--- Data records ---
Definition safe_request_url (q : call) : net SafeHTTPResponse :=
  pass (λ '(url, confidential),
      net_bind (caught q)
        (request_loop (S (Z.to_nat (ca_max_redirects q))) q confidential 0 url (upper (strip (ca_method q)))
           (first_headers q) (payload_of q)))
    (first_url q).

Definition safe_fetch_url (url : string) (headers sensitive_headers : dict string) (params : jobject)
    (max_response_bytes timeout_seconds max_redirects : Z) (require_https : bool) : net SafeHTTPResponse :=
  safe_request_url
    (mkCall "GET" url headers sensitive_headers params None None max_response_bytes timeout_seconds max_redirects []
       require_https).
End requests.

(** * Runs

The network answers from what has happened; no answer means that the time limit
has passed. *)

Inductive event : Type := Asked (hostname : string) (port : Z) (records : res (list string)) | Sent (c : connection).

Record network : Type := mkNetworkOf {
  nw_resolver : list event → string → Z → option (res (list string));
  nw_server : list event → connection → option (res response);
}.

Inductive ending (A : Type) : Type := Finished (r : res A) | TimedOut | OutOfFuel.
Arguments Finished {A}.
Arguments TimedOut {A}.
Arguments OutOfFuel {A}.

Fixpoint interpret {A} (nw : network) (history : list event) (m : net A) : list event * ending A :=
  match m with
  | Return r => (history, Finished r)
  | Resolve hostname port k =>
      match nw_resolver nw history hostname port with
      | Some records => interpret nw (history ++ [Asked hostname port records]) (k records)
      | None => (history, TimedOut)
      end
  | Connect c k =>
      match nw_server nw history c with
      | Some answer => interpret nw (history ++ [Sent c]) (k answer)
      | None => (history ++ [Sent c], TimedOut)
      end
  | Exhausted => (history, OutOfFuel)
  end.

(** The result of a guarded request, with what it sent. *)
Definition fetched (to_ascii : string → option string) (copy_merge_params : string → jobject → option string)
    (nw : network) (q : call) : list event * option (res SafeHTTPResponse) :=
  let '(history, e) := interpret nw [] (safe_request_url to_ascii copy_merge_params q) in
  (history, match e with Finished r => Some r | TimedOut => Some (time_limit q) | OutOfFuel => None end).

...

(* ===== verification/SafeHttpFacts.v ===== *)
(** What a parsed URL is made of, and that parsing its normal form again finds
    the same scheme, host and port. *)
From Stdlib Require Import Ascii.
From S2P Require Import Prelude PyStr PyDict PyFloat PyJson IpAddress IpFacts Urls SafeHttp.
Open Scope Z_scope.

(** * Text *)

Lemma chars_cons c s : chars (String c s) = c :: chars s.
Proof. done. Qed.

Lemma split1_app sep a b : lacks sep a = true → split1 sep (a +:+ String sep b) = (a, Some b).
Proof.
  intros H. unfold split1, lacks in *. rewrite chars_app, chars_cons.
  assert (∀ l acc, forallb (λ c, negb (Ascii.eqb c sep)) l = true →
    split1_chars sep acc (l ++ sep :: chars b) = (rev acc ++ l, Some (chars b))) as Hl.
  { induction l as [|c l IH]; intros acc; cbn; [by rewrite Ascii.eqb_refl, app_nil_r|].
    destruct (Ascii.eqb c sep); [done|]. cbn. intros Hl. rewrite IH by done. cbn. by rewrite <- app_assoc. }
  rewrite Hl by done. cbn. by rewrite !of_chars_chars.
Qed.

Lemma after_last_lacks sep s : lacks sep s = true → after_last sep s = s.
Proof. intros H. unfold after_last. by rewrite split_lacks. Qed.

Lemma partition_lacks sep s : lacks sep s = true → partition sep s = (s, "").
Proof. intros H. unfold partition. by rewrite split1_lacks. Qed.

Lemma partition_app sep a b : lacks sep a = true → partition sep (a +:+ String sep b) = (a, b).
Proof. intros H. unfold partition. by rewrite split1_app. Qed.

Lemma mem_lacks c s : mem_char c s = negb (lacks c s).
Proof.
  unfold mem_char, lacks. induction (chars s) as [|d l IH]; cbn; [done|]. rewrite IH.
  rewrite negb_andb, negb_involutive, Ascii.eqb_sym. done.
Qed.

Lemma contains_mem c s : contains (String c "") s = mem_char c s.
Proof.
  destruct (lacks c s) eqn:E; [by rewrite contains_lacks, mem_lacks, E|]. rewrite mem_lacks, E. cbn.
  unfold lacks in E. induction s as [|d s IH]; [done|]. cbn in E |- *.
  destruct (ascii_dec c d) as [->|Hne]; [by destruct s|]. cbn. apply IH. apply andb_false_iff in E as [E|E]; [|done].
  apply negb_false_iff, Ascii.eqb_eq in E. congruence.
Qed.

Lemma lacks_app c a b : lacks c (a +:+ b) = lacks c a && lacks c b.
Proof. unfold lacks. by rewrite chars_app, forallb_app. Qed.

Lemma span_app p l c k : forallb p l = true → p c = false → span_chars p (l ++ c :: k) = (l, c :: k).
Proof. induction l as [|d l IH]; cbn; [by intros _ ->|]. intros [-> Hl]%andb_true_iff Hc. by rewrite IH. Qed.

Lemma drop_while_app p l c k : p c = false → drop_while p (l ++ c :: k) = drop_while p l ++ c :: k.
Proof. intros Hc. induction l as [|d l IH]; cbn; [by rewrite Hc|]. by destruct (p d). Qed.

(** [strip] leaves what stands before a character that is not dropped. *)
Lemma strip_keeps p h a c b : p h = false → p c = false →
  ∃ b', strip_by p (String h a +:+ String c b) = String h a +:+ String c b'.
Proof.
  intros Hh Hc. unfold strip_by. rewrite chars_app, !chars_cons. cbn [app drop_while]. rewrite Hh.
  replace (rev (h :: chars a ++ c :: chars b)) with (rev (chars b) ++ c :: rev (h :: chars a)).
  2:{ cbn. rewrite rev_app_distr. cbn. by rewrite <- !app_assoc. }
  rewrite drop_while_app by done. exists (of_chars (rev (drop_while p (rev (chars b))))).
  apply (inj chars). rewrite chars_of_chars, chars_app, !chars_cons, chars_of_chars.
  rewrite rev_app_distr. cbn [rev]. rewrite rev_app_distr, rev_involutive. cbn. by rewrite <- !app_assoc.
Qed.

...

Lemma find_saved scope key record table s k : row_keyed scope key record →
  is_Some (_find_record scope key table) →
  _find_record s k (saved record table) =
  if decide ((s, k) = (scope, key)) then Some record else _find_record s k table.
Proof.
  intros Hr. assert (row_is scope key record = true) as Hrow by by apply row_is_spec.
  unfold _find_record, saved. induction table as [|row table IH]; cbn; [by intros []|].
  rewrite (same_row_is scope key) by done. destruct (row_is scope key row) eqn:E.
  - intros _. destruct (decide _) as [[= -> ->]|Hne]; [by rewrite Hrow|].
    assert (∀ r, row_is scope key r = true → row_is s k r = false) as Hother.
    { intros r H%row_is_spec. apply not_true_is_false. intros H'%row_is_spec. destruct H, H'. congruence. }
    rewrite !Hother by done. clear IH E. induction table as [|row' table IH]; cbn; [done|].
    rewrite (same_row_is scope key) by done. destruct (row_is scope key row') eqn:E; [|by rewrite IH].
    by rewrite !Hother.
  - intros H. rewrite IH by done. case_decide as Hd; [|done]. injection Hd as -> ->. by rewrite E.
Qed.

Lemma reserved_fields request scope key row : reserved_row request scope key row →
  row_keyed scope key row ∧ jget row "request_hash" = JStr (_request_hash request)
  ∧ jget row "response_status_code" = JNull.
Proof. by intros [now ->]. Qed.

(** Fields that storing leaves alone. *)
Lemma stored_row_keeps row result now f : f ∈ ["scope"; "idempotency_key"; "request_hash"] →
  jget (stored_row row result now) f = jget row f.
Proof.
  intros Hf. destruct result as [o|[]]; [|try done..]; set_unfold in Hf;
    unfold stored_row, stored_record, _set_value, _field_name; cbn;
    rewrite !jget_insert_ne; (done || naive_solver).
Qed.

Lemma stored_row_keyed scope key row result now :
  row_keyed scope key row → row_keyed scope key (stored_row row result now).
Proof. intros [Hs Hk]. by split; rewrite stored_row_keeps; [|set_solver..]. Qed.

--- Work to be completed ---
Restate word for word only the lines above from the line containing "(max_response_bytes timeout_seconds max_redirects" to the line containing "(nw : network) (q", both of them included.

--- Exercise response ---
    (max_response_bytes timeout_seconds max_redirects : Z) (require_https : bool) : net SafeHTTPResponse :=
  safe_request_url
    (mkCall "GET" url headers sensitive_headers params None None max_response_bytes timeout_seconds max_redirects []
       require_https).
End requests.

(** * Runs

The network answers from what has happened; no answer means that the time limit
has passed. *)

Inductive event : Type := Asked (hostname : string) (port : Z) (records : res (list string)) | Sent (c : connection).

Record network : Type := mkNetworkOf {
  nw_resolver : list event → string → Z → option (res (list string));
  nw_server : list event → connection → option (res response);
}.

Inductive ending (A : Type) : Type := Finished (r : res A) | TimedOut | OutOfFuel.
Arguments Finished {A}.
Arguments TimedOut {A}.
Arguments OutOfFuel {A}.

Fixpoint interpret {A} (nw : network) (history : list event) (m : net A) : list event * ending A :=
  match m with
  | Return r => (history, Finished r)
  | Resolve hostname port k =>
      match nw_resolver nw history hostname port with
      | Some records => interpret nw (history ++ [Asked hostname port records]) (k records)
      | None => (history, TimedOut)
      end
  | Connect c k =>
      match nw_server nw history c with
      | Some answer => interpret nw (history ++ [Sent c]) (k answer)
      | None => (history ++ [Sent c], TimedOut)
      end
  | Exhausted => (history, OutOfFuel)
  end.

(** The result of a guarded request, with what it sent. *)
Definition fetched (to_ascii : string → option string) (copy_merge_params : string → jobject → option string)
    (nw : network) (q : call) : list event * option (res SafeHTTPResponse) :=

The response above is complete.